While the LA-born, 19-year-old Hadid acknowledges that she was
fortunate enough to be given a head start, she denies that she's had to
work any less hard. "Because my mum was in the industry and I have a
great team behind me, I was taught the basics as a kid—I stopped
modeling when I was 10 (after Baby Guess and Guess Kids campaigns) and I
just went to school—but it was something that I always wanted to do and
something that I always talked about, so my mom started teaching me,"
she said. "So in the two years that I’ve been modeling... I’d say most
girls have to take two years to learn the basics, but I started with a
lot of that basic knowledge, so I was able to concentrate on developing
my own work ethic and work style. I guess I had a step ahead."
Born
to Palestinian and Dutch parents, Hadid's distinctive look—almond eyes,
naturally olive skin, beachy blonde waves—first had her noticed by Sports Illustrated. Work with Tom Ford and a cover of Carine Roitfeld's CR Fashion Book soon
followed, as well as catwalk appearances for everyone from Chanel to
Marc Jacobs. Then, came the Pirelli Calendar, seen as having made many a
supermodel's career.
"I've realized that I’m very hard-headed and when I set my mind
to one thing, that’s where I’m going to go," she told us in Milan for
the launch of the 2015 calendar. "It can be bad because it means I get
tunnel vision and can close myself off to other potential opportunities.
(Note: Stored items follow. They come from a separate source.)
(* ===== verification/Hierarchy.v ===== *)
(** The timestamped library mappings of one process, samply/src/shared/lib_mappings.rs:
    queues of mapping operations and the three-level lookup (regular libraries,
    jitdump files in order, perf map) that resolves user addresses. *)
From S2P Require Import Prelude BTree Types LibMappings.
From stdpp Require Import options.
Open Scope Z_scope.

Module Hierarchy.

(** * Data *)
(** [JsName] and [JsFrame] of jit_category_manager.rs. *)
Inductive JsName := SelfHosted (name : StringHandle) | NonSelfHosted (name : StringHandle).
Inductive JsFrame :=
| NativeFrameIsJs
| RegularInAdditionToNativeFrame (name : JsName)
| BaselineInterpreterStub (name : JsName)
| BaselineInterpreter.
Inductive AndroidArtInfo := LibArt | JavaFrame.
#[global] Instance JsName_eq_dec : EqDecision JsName.
Proof. solve_decision. Defined.
#[global] Instance JsFrame_eq_dec : EqDecision JsFrame.
Proof. solve_decision. Defined.
#[global] Instance AndroidArtInfo_eq_dec : EqDecision AndroidArtInfo.
Proof. solve_decision. Defined.

Record LibMappingInfo := {
  lib_handle : LibraryHandle;
  category : option CategoryPairHandle;
  js_frame : option JsFrame;
  art_info : option AndroidArtInfo
}.

Definition new_lib (lib : LibraryHandle) : LibMappingInfo :=
  {| lib_handle := lib; category := None; js_frame := None; art_info := None |}.
Definition new_lib_with_category (lib : LibraryHandle) (c : CategoryPairHandle) : LibMappingInfo :=
  {| lib_handle := lib; category := Some c; js_frame := None; art_info := None |}.
Definition new_jit_function (lib : LibraryHandle) (c : CategoryPairHandle) (js : option JsFrame)
    : LibMappingInfo :=
  {| lib_handle := lib; category := Some c; js_frame := js; art_info := None |}.
Definition new_libart_mapping (lib : LibraryHandle) : LibMappingInfo :=
  {| lib_handle := lib; category := None; js_frame := None; art_info := Some LibArt |}.
Definition new_java_mapping (lib : LibraryHandle) (c : option CategoryPairHandle) : LibMappingInfo :=
  {| lib_handle := lib; category := c; js_frame := None; art_info := Some JavaFrame |}.

Record LibMappingAdd := {
  add_start_avma : Z;
  add_end_avma : Z;
  add_relative_address_at_start : Z;
  add_info : LibMappingInfo
}.
Record LibMappingMove := { old_start_avma : Z; new_start_avma : Z; new_end_avma : Z }.
Record LibMappingRemove := { remove_start_avma : Z }.

Inductive LibMappingOp :=
| Add (op : LibMappingAdd)
| Move (op : LibMappingMove)
| Remove (op : LibMappingRemove)
| Clear.

Notation Mappings := (LibMappings.LibMappings LibMappingInfo).

(** [LibMappingOpQueue], and what is left of its iterator. *)
Notation LibMappingOpQueue := (list (Z * LibMappingOp)).

Record LibMappingsHierarchy := {
  regular_libs : Mappings * LibMappingOpQueue;
  jitdumps : list (Mappings * LibMappingOpQueue);
  perf_map : option Mappings
}.

(** * Operations *)
Definition queue_push (q : LibMappingOpQueue) (timestamp : Z) (op : LibMappingOp)
    : LibMappingOpQueue := push q (timestamp, op).

Definition next_op_if_at_or_before (q : LibMappingOpQueue) (timestamp : Z)
    : option LibMappingOp * LibMappingOpQueue :=
  match q with
  | [] => (None, q)
  | (t, op) :: q' => if timestamp <? t then (None, q) else (Some op, q')
  end.

Definition apply_to (op : LibMappingOp) (m : Mappings) : res Mappings :=
  match op with
  | Add op =>
      LibMappings.add_mapping m (add_start_avma op) (add_end_avma op)
        (add_relative_address_at_start op) (add_info op)
  | Move op =>
      match LibMappings.remove_mapping m (old_start_avma op) with
      | (Some (relative_address_at_start, info), m') =>
          LibMappings.add_mapping m' (new_start_avma op) (new_end_avma op)
            relative_address_at_start info
      | (None, m') => Ok m'
      end
  | Remove op => Ok (LibMappings.remove_mapping m (remove_start_avma op)).2
  | Clear => Ok (LibMappings.clear m)
  end.

(** The [while let Some(op) = ...next_op_if_at_or_before(timestamp)] loop. Each
    round takes an element off the queue, so its length is enough fuel. *)
Fixpoint drain (fuel : nat) (timestamp : Z) (mq : Mappings * LibMappingOpQueue)
    : res (Mappings * LibMappingOpQueue) :=
  match next_op_if_at_or_before mq.2 timestamp with
  | (None, q) => Ok (mq.1, q)
  | (Some op, q) =>
      match fuel with
      | O => Panic
      | S fuel' => m ← apply_to op mq.1; drain fuel' timestamp (m, q)
      end
  end.
Definition drain_queue (timestamp : Z) (mq : Mappings * LibMappingOpQueue) :=
  drain (length mq.2) timestamp mq.

Definition new (regular_lib_mappings_ops : LibMappingOpQueue) : LibMappingsHierarchy :=
  {| regular_libs := (LibMappings.new, regular_lib_mappings_ops); jitdumps := [];
     perf_map := None |}.

Definition add_jitdump_lib_mappings_ops (h : LibMappingsHierarchy) (ops : LibMappingOpQueue)
    : LibMappingsHierarchy :=
  {| regular_libs := regular_libs h;
     jitdumps := push (jitdumps h) (LibMappings.new, ops);
     perf_map := perf_map h |}.

Definition add_perf_map_mappings (h : LibMappingsHierarchy) (mappings : Mappings)
    : LibMappingsHierarchy :=
  {| regular_libs := regular_libs h; jitdumps := jitdumps h; perf_map := Some mappings |}.

Definition process_ops (h : LibMappingsHierarchy) (timestamp : Z) : res LibMappingsHierarchy :=
  regular ← drain_queue timestamp (regular_libs h);
  jits ← mapM (drain_queue timestamp) (jitdumps h);
  Ok {| regular_libs := regular; jitdumps := jits; perf_map := perf_map h |}.

(** The [for (mappings, _ops) in &self.jitdumps] loop. *)
Fixpoint convert_in_jitdumps (js : list (Mappings * LibMappingOpQueue)) (address : Z)
    : option (Z * LibMappingInfo) :=
  match js with
  | [] => None
  | (mappings, _) :: js' =>
      match LibMappings.convert_address mappings address with
      | Some x => Some x
      | None => convert_in_jitdumps js' address
      end
  end.

Definition convert_address (h : LibMappingsHierarchy) (address : Z)
    : option (Z * LibMappingInfo) :=
  match LibMappings.convert_address (regular_libs h).1 address with
  | Some x => Some x
  | None =>
      match convert_in_jitdumps (jitdumps h) address with
      | Some x => Some x
      | None =>
          match perf_map h with
          | Some perf_map =>
              match LibMappings.convert_address perf_map address with
              | Some x => Some x
              | None => None
              end
          | None => None
          end
      end
  end.

(** * Specification: the operations due at a time, in queue order *)

(** The leading operations whose time has come. A later operation with an
    earlier timestamp waits behind an operation that is not due. *)
Fixpoint due (timestamp : Z) (q : LibMappingOpQueue) : list LibMappingOp :=
  match q with
  | [] => []
  | (t, op) :: q' => if timestamp <? t then [] else op :: due timestamp q'
  end.
Definition apply_all (ops : list LibMappingOp) (m : Mappings) : res Mappings :=
  foldl (λ r op, r ≫= apply_to op) (Ok m) ops.

(** Every range in the queue is the right way round. *)
Definition op_ordered (op : LibMappingOp) : Prop :=
  match op with
  | Add op => add_start_avma op ≤ add_end_avma op
  | Move op => new_start_avma op ≤ new_end_avma op
  | _ => True
  end.
Definition queue_ordered (q : LibMappingOpQueue) : Prop := Forall (λ p, op_ordered p.2) q.
Definition level_wf (mq : Mappings * LibMappingOpQueue) : Prop :=
  LibMappings.wf mq.1 ∧ queue_ordered mq.2.
Definition wf (h : LibMappingsHierarchy) : Prop :=
  level_wf (regular_libs h) ∧ Forall level_wf (jitdumps h) ∧
  (∀ m, perf_map h = Some m → LibMappings.wf m).

(** * Lemmas *)
Lemma apply_all_cons op ops m : apply_all (op :: ops) m = apply_to op m ≫= apply_all ops.
Proof.
  unfold apply_all. simpl. destruct (apply_to op m) as [m'|]; simpl; [done|].
  induction ops; simpl in *; done.
Qed.

Lemma drain_enough fuel timestamp m q :
  (length q ≤ fuel)%nat →
  drain fuel timestamp (m, q) =
  m' ← apply_all (due timestamp q) m; Ok (m', drop (length (due timestamp q)) q).
Proof.
  revert fuel m. induction q as [|[t op] q IH]; intros fuel m Hle; [by destruct fuel|].
  destruct fuel as [|fuel]; simpl in *; [lia|].
  destruct (timestamp <? t); [done|]. rewrite apply_all_cons.
  destruct (apply_to op m) as [m'|]; simpl; [|done]. apply IH. lia.
Qed.

Lemma drain_queue_spec timestamp m q :
  drain_queue timestamp (m, q) =
  m' ← apply_all (due timestamp q) m; Ok (m', drop (length (due timestamp q)) q).
Proof. by apply drain_enough. Qed.

Lemma apply_to_wf op m :
  LibMappings.wf m → op_ordered op → ∃ m', apply_to op m = Ok m' ∧ LibMappings.wf m'.
Proof.
  intros Hwf Hop. destruct op as [op|op|op|].
  - by apply (LibMappings.apply_op_wf (LibMappings.Add _ _ _ _)).
  - pose proof (LibMappings.remove_mapping_wf m (old_start_avma op) Hwf) as Hwf'.
    unfold apply_to. destruct (LibMappings.remove_mapping m _) as [[[r i]|] m']; [|by exists m'].
    by apply (LibMappings.apply_op_wf (LibMappings.Add _ _ _ _)).
  - eexists. split; [done|]. by apply LibMappings.remove_mapping_wf.
  - eexists. split; [done|]. apply LibMappings.wf_new_mappings.
Qed.

Lemma drain_queue_wf timestamp mq :
  level_wf mq → ∃ mq', drain_queue timestamp mq = Ok mq' ∧ level_wf mq'.
Proof.
  destruct mq as [m q]. intros [Hm Hq]. rewrite drain_queue_spec. simpl in *.
  assert (∀ ops m0, Forall op_ordered ops → LibMappings.wf m0 →
    ∃ m1, apply_all ops m0 = Ok m1 ∧ LibMappings.wf m1) as Hall.
  { intros ops m0 Hops. revert m0. induction Hops as [|op ops Hop Hops IH]; intros m0 Hm0.
    { by exists m0. }
    rewrite apply_all_cons. destruct (apply_to_wf op m0 Hm0 Hop) as (m1 & -> & Hm1).
    simpl. by apply IH. }
  destruct (Hall (due timestamp q) m) as (m1 & -> & Hm1); [|done|].
  - clear Hm Hall. induction Hq as [|[t op] q Hop Hq IH]; simpl; [constructor|].
    destruct (timestamp <? t); [constructor|]. by constructor.
  - simpl. eexists. split; [done|]. split; [done|]. by apply Forall_drop.
Qed.

Lemma due_split t1 t2 q :
  t1 ≤ t2 →
  due t2 q = due t1 q ++ due t2 (drop (length (due t1 q)) q).
Proof.
  intros Hle. induction q as [|[t op] q IH]; simpl; [done|].
  destruct (Z.ltb_spec t1 t); simpl; [done|].
  destruct (Z.ltb_spec t2 t); [lia|]. by rewrite IH at 1.
Qed.

Lemma apply_all_app ops1 ops2 m :
  apply_all (ops1 ++ ops2) m = apply_all ops1 m ≫= apply_all ops2.
Proof.
  revert m. induction ops1 as [|op ops1 IH]; intros m; [done|].
  rewrite <-app_comm_cons, !apply_all_cons. by destruct (apply_to op m); simpl.
Qed.

Lemma drain_queue_compose t1 t2 mq :
  t1 ≤ t2 → (drain_queue t1 mq ≫= drain_queue t2) = drain_queue t2 mq.
Proof.
  intros Hle. destruct mq as [m q]. rewrite !drain_queue_spec.
  rewrite (due_split t1 t2 q Hle), apply_all_app.
  destruct (apply_all (due t1 q) m) as [m1|]; simpl; [|done].
  rewrite drain_queue_spec. destruct (apply_all _ m1) as [m2|]; simpl; [|done].
  do 2 f_equal. by rewrite drop_drop, length_app.
Qed.

Lemma drain_levels_compose t1 t2 levels :
  t1 ≤ t2 →
  (mapM (drain_queue t1) levels ≫= mapM (drain_queue t2)) = mapM (drain_queue t2) levels.
Proof.
  intros Hle. induction levels as [|mq levels IH]; [done|]. simpl.
  rewrite <-(drain_queue_compose t1 t2 mq Hle), <-IH.
  destruct (drain_queue t1 mq) as [mq1|]; simpl; [|done].
  destruct (mapM (drain_queue t1) levels) as [levels1|]; simpl; [done|].
  by destruct (drain_queue t2 mq1).
Qed.

Lemma drain_levels_wf timestamp levels :
  Forall level_wf levels →
  ∃ levels', mapM (drain_queue timestamp) levels = Ok levels' ∧ Forall level_wf levels'.
Proof.
  induction 1 as [|mq levels Hmq Hlevels (levels' & Hl & Hwf)]; [by exists []|].
  destruct (drain_queue_wf timestamp mq Hmq) as (mq' & Hmq' & Hwf'). simpl.
  rewrite Hmq', Hl. simpl. eexists. split; [done|]. by constructor.
Qed.

(** * Properties *)

(** Applying the due operations at one time and then at a later time is the same,
    panics included, as applying them at the later time only: how the samples
    batch the calls does not matter. *)
Theorem process_ops_compose (h : LibMappingsHierarchy) (t1 t2 : Z) :
  t1 ≤ t2 →
  (h' ← process_ops h t1; process_ops h' t2) = process_ops h t2.
Proof.
  intros Hle. unfold process_ops.
  rewrite <-(drain_queue_compose t1 t2 (regular_libs h) Hle),
    <-(drain_levels_compose t1 t2 (jitdumps h) Hle).
  destruct (drain_queue t1 (regular_libs h)) as [r1|]; simpl; [|done].
  destruct (mapM (drain_queue t1) (jitdumps h)) as [l1|]; simpl; [done|].
  by destruct (drain_queue t2 r1).
Qed.

Example process_ops_compose_witness :
  let add s e := Add {| add_start_avma := s; add_end_avma := e;
                        add_relative_address_at_start := 0; add_info := new_lib 3%nat |} in
  let h := new [(1, add 10 20); (5, Clear); (9, add 30 40)] in
  (h' ← process_ops h 2; process_ops h' 9) = process_ops h 9 ∧
  ((λ h, (convert_address h 15, convert_address h 32)) <$> process_ops h 9)
    = Ok (None, Some (2, new_lib 3%nat)).
Proof. split; [apply process_ops_compose; lia|by vm_compute]. Defined.

(** C19: When every range in the queues is the right way round, applying the due
    operations never panics, keeps the mappings of every level disjoint, and the
    user address lookup then gives precedence to the regular libraries, then to
    the jitdump files in the order they were added, then to the perf map. *)
Theorem process_ops_resolve (h : LibMappingsHierarchy) (t a : Z) :
  wf h →
  ∃ h', process_ops h t = Ok h' ∧ wf h' ∧
    apply_all (due t (regular_libs h).2) (regular_libs h).1 = Ok (regular_libs h').1 ∧
    Forall2 (λ l l', apply_all (due t l.2) l.1 = Ok l'.1) (jitdumps h) (jitdumps h') ∧
    convert_address h' a =
      head (omap (λ m, LibMappings.convert_address m a)
        ((regular_libs h').1 :: (jitdumps h').*1 ++ option_list (perf_map h'))).
Proof.
  intros (Hreg & Hjit & Hperf). unfold process_ops.
  destruct (drain_queue_wf t _ Hreg) as (r' & Hr & Hwr).
  destruct (drain_levels_wf t _ Hjit) as (l' & Hl & Hwl).
  rewrite Hr, Hl. simpl. eexists. split; [done|]. split_and!.
  - done.
  - destruct (regular_libs h) as [m q]. rewrite drain_queue_spec in Hr.
    apply bind_Ok in Hr as (m' & Hm' & [= <-]). by simpl.
  - clear Hr Hwr Hreg Hperf Hjit Hwl. simpl. revert l' Hl.
    induction (jitdumps h) as [|[m q] js IH]; intros l' Hl; simpl in Hl; res_inv.
    { constructor. }
    rewrite drain_queue_spec in Hr. res_inv. constructor; [done|]. by apply IH.
  - simpl. unfold convert_address. simpl.
    destruct (LibMappings.convert_address r'.1 a); simpl; [done|].
    clear. induction l' as [|[m q] l' IH]; simpl.
    + destruct (perf_map h); simpl; [|done].
      by destruct (LibMappings.convert_address _ a).
    + by destruct (LibMappings.convert_address m a); simpl.
Qed.

Example process_ops_resolve_witness :
  let add s e lib := Add {| add_start_avma := s; add_end_avma := e;
                        add_relative_address_at_start := 0; add_info := new_lib lib |} in
  let h := add_jitdump_lib_mappings_ops (new [(1, add 10 20 1%nat)]) [(2, add 15 30 2%nat)] in
  ∃ h', process_ops h 3 = Ok h' ∧ convert_address h' 16 = Some (6, new_lib 1%nat) ∧
    convert_address h' 25 = Some (10, new_lib 2%nat).
Proof.
  intros add h. destruct (process_ops_resolve h 3 16) as (h' & Hh' & _).
  - split_and!; [| |done].
    + split; [apply LibMappings.wf_new_mappings|repeat constructor; simpl; lia].
    + repeat constructor; simpl; try lia; apply LibMappings.wf_new_mappings.
  - exists h'. vm_compute in Hh'. injection Hh' as <-. by vm_compute.
Defined.
End Hierarchy.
So what I try and do is look for different things and different aspects
of people’s careers that I want to emulate, and I try to go day by day
with smaller goals. My three things are 'Work hard, be nice, and make a
friend', or at least make a connection. And I think that those little
things have lead me to jobs that I wouldn’t otherwise ever dreamed of."
"I’ve
met so many people that have lead me to opportunities, like the Pirelli
Calendar, that I never would have thought were possible—just because
I’ve made a good impression on them, or tried to be someone that people
like to work with," she continued. "Even if there are people that don’t
like me, I’d hope that when I work with them I could change their mind.
If there’s anyone out there that’s judging my family or saying that I’m
only successful for this and that reason, then I hope that if they were
to work with me they’d change their mind."